MATERIAL FOR THIS TASK.
(* ===== verification/TcpCalls.v ===== *)
(** Properties of the TCP host calls.  An open stream, of the downstream or of a
    socket of the program's own, is a pipe: the bytes that are still to be read
    and those that were written.  Every call moves the pipe of its handle as its
    name says and leaves all other pipes alone. *)

From S2P Require Import Prelude Bytes Effects TransportState TlsFlow TlsConfig HttpExchange Sockets TcpStreams.

Module TcpCalls.
Import Handles Sockets TcpStreams.
Import TcpFlow (TcpFlowState).
Import TcpSocket (TcpSocketState, TcpSocketPhase).
Import TlsFlow (TlsFlowState).
Import TlsConfig (TlsCrate, PreparedConfig).
Import HttpExchange (AuthorityCrate).

#[local] Existing Instances HttpExchange.eta_transport TcpSocket.TcpSocketPhase_eq_dec.

(** ** Pipes *)

(** The bytes a peer will have sent when it is done. *)
Fixpoint data_of (l : list (Z * arrival)) : list Z :=
  match l with
  | [] => []
  | (_, Data b more) :: l => b :: more ++ data_of l
  | (_, ReadError _) :: l => data_of l
  | (_, Eof) :: _ => []
  end.

Record pipe := MkPipe { unread : list Z; written : list Z }.

Lemma read_data max now s : (0 < max)%nat ->
  let '(r, now', s') := read max None now s in
  sent s' = sent s /\
  match r with
  | ReadBytes l => data_of (incoming s) = l ++ data_of (incoming s') /\ (length l <= max)%nat /\ (l = [] -> data_of (incoming s) = [])
  | ReadFailed _ => data_of (incoming s') = data_of (incoming s)
  | ReadElapsed => False
  | ReadNever => s' = s
  end.
Proof.
  intros Hmax. unfold read. destruct s as [inc o rc sn]. cbn [incoming].
  destruct inc as [|[at_ a] rest]; [done|]. destruct a as [b l|e|]; cbn [incoming sent set_field]; [|done|].
  - split; [done|]. destruct max as [|max]; [lia|]. cbn [take drop].
    split_and!; [|cbn; rewrite length_take; lia|done].
    destruct (drop max l) as [|c k] eqn:E; cbn.
    + by rewrite take_ge by (rewrite <-(take_drop max l), E, length_app, length_take; cbn; lia).
    + change (c :: k ++ data_of rest) with ((c :: k) ++ data_of rest). by rewrite <-E, app_assoc, take_drop.
  - split_and!; [done|done|cbn; lia|done].
Qed.

(** ** Requests *)

Section calls.
Context `{NW : Network} `{NL : !NetworkLaws} `{AC : AuthorityCrate} `{VA : Values} `{ET : ErrorText} {Http : Type} `{HS : HttpSide Http}.
Abbreviation world := (World Http).

Inductive request :=
| IsPresent | Bind (local_addr : string) | SetTarget (host : string) (port : Z) | Connect
| GetPhase | GetLocalAddr | GetPeerAddr | AtEof | Close
| Read (max_bytes : Z) | ReadBinary (max_bytes : Z) | ReadExact (byte_count : Z)
| Peek (max_bytes : Z) | PeekBinary (max_bytes : Z)
| Write (text : string) | WriteBinary (payload : Value).

Inductive reply := NoValue | Flag (b : bool) | Text (s : string) | Count (n : Z) | Bytes (l : list Z).

Definition serve (stream : Z) (q : request) : call reply :=
  match q with
  | IsPresent => Flag <$> stream_is_present stream
  | Bind a => (fun _ => NoValue) <$> stream_bind stream a
  | SetTarget h p => (fun _ => NoValue) <$> stream_set_target stream h p
  | Connect => Flag <$> stream_connect stream
  | GetPhase => Text <$> stream_get_phase stream
  | GetLocalAddr => Text <$> stream_get_local_addr stream
  | GetPeerAddr => Text <$> stream_get_peer_addr stream
  | AtEof => Flag <$> stream_eof stream
  | Close => (fun _ => NoValue) <$> stream_close stream
  | Read n => Text <$> stream_read stream n
  | ReadBinary n => Bytes <$> stream_read_binary stream n
  | ReadExact n => Bytes <$> stream_read_exact_binary stream n
  | Peek n => Text <$> stream_peek stream n
  | PeekBinary n => Bytes <$> stream_peek_binary stream n
  | Write t => Count <$> stream_write stream t
  | WriteBinary v => Count <$> stream_write_binary stream v
  end.

(** What a call reads, looks at or writes. *)
Definition reads (q : request) : option (Z * (list Z -> reply)) :=
  match q with
  | Read n => Some (n, fun c => Text (from_utf8_lossy c))
  | ReadBinary n => Some (n, Bytes)
  | _ => None
  end.
Definition peeks (q : request) : option (Z * (list Z -> reply)) :=
  match q with
  | Peek n => Some (n, fun c => Text (from_utf8_lossy c))
  | PeekBinary n => Some (n, Bytes)
  | _ => None
  end.
Definition writes (q : request) : option (list Z) :=
  match q with Write t => Some (bytes_of_string t) | WriteBinary v => as_bytes v | _ => None end.
Definition resets (q : request) : bool :=
  match q with Bind _ | SetTarget _ _ | Close => true | _ => false end.
Definition looks (q : request) : bool :=
  match q with IsPresent | Connect | GetPhase | GetLocalAddr | GetPeerAddr => true | _ => false end.

(** How a call that ends with [r] moves the pipe of its handle; [None] is a
    handle without an open stream. *)
Inductive moves (q : request) (r : result ended reply) : option pipe -> option pipe -> Prop :=
| moves_opened d o : moves q r (Some (MkPipe d [])) o -> moves q r None o
| moves_absent : moves q r None None
| moves_looked p : looks q = true -> moves q r (Some p) (Some p)
| moves_read n f c rest p :
    reads q = Some (n, f) -> r = Ok (f c) -> len c <= n -> (c = [] -> rest = []) -> p.(unread) = c ++ rest ->
    moves q r (Some p) (Some (MkPipe rest p.(written)))
| moves_exact n c rest p :
    q = ReadExact n -> r = Ok (Bytes c) -> len c = n -> p.(unread) = c ++ rest ->
    moves q r (Some p) (Some (MkPipe rest p.(written)))
| moves_peeked n f c rest p :
    peeks q = Some (n, f) -> r = Ok (f c) -> len c <= n -> (c = [] -> rest = []) -> p.(unread) = c ++ rest ->
    moves q r (Some p) (Some p)
| moves_eof b p : q = AtEof -> r = Ok (Flag b) -> (b = true -> p.(unread) = []) -> moves q r (Some p) (Some p)
| moves_written l p :
    writes q = Some l -> r = Ok (Count (len l)) -> moves q r (Some p) (Some (MkPipe p.(unread) (p.(written) ++ l)))
| moves_refused e p : r = Err (Error e) -> moves q r (Some p) (Some p)
| moves_partly_written e l part p :
    r = Err (Error e) -> writes q = Some l -> part `prefix_of` l ->
    moves q r (Some p) (Some (MkPipe p.(unread) (p.(written) ++ part)))
| moves_lost e n lost rest p :
    r = Err (Error e) -> q = ReadExact n -> p.(unread) = lost ++ rest -> moves q r (Some p) (Some (MkPipe rest p.(written)))
| moves_failed e p : r = Err (Error e) -> moves q r (Some p) None
| moves_reset p : resets q = true -> moves q r (Some p) None
| moves_waits p o : r = Err Hangs -> moves q r (Some p) o.

(** The pipe of a handle. *)
Definition pipe_of (before : list Z) (io : option SharedIo) : option pipe :=
  match io with
  | Some (Some s) => Some (MkPipe (before ++ data_of s.(incoming)) s.(sent))
  | _ => None
  end.
Definition stream_at (stream : Z) (w : world) : option pipe :=
  match decode_tcp_stream_handle stream with
  | Some TcpDownstream =>
      match downstream_now w with Raw s => pipe_of w.(downstream_preread_buffer) (io_of s w) | _ => None end
  | Some TcpDefaultUpstream => None
  | None => pipe_of [] (io_of (DynamicIo stream) w)
  end.

(** ** The invariant *)

(** The end of a stream is noted only when it was reached. *)
Definition eof_true (eof : bool) (io : option SharedIo) : Prop :=
  match io with Some (Some s) => eof = true -> data_of s.(incoming) = [] | _ => True end.
Definition seems_over (st : TcpSocketState) : bool := bool_decide (TcpSocket.phase st = TcpSocket.Closed) || TcpSocket.read_eof st.
Definition dynamic_ok (h : Z) (w : world) : Prop :=
  match w.(net).(tcp_streams) !! h with
  | Some st => eof_true (seems_over st) (io_of (DynamicIo h) w)
  | None => io_of (DynamicIo h) w = None
  end.
Definition downstream_ok (w : world) : Prop :=
  match downstream_now w with Raw s => eof_true w.(downstream_read_eof) (io_of s w) | _ => True end.
Definition ok (w : world) : Prop := downstream_ok w /\ forall h, dynamic_ok h w.

(** What a call on one handle leaves alone. *)
Definition same_dynamic (w0 w : world) (h : Z) : Prop :=
  w.(net).(tcp_streams) !! h = w0.(net).(tcp_streams) !! h /\ io_of (DynamicIo h) w = io_of (DynamicIo h) w0.
Definition same_downstream (w0 w : world) : Prop :=
  w.(downstream_tcp_io) = w0.(downstream_tcp_io) /\ w.(downstream_tls_io) = w0.(downstream_tls_io) /\
  w.(downstream_preread_buffer) = w0.(downstream_preread_buffer) /\ w.(downstream_read_eof) = w0.(downstream_read_eof) /\
  w.(downstream_tls_server_start) = w0.(downstream_tls_server_start).

Lemma same_downstream_now w0 w : same_downstream w0 w -> downstream_now w = downstream_now w0.
Proof. intros (H1 & H2 & H3 & H4 & H5). unfold downstream_now. by rewrite H1, H2, H5. Qed.
Lemma same_downstream_io w0 w s : same_downstream w0 w -> downstream_now w0 = Raw s -> io_of s w = io_of s w0.
Proof.
  intros (H1 & H2 & _). unfold downstream_now. destruct s; [done|done|].
  destruct (downstream_tls_io w0); [done|]. destruct (downstream_tcp_io w0); [done|]. by case_bool_decide.
Qed.
Lemma same_downstream_ok w0 w : same_downstream w0 w -> downstream_ok w0 -> downstream_ok w.
Proof.
  intros Hs. pose proof Hs as (_ & _ & _ & He & _). unfold downstream_ok. rewrite (same_downstream_now _ _ Hs).
  destruct (downstream_now w0) eqn:Hn; [|done..]. by rewrite He, (same_downstream_io _ _ _ Hs Hn).
Qed.
Lemma same_dynamic_ok w0 w h : same_dynamic w0 w h -> dynamic_ok h w0 -> dynamic_ok h w.
Proof. intros [H1 H2]. unfold dynamic_ok. by rewrite H1, H2. Qed.
Lemma same_dynamic_refl w h : same_dynamic w w h.
Proof. done. Qed.
Lemma same_downstream_refl w : same_downstream w w.
Proof. done. Qed.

EXERCISE. In the listing above, find the line with "moves_looked p : looks" and the line with "q = ReadExact n -> r", then reproduce both and every line between them exactly.

FINISHED EXERCISE.
| moves_looked p : looks q = true -> moves q r (Some p) (Some p)
| moves_read n f c rest p :
    reads q = Some (n, f) -> r = Ok (f c) -> len c <= n -> (c = [] -> rest = []) -> p.(unread) = c ++ rest ->
    moves q r (Some p) (Some (MkPipe rest p.(written)))
| moves_exact n c rest p :
    q = ReadExact n -> r = Ok (Bytes c) -> len c = n -> p.(unread) = c ++ rest ->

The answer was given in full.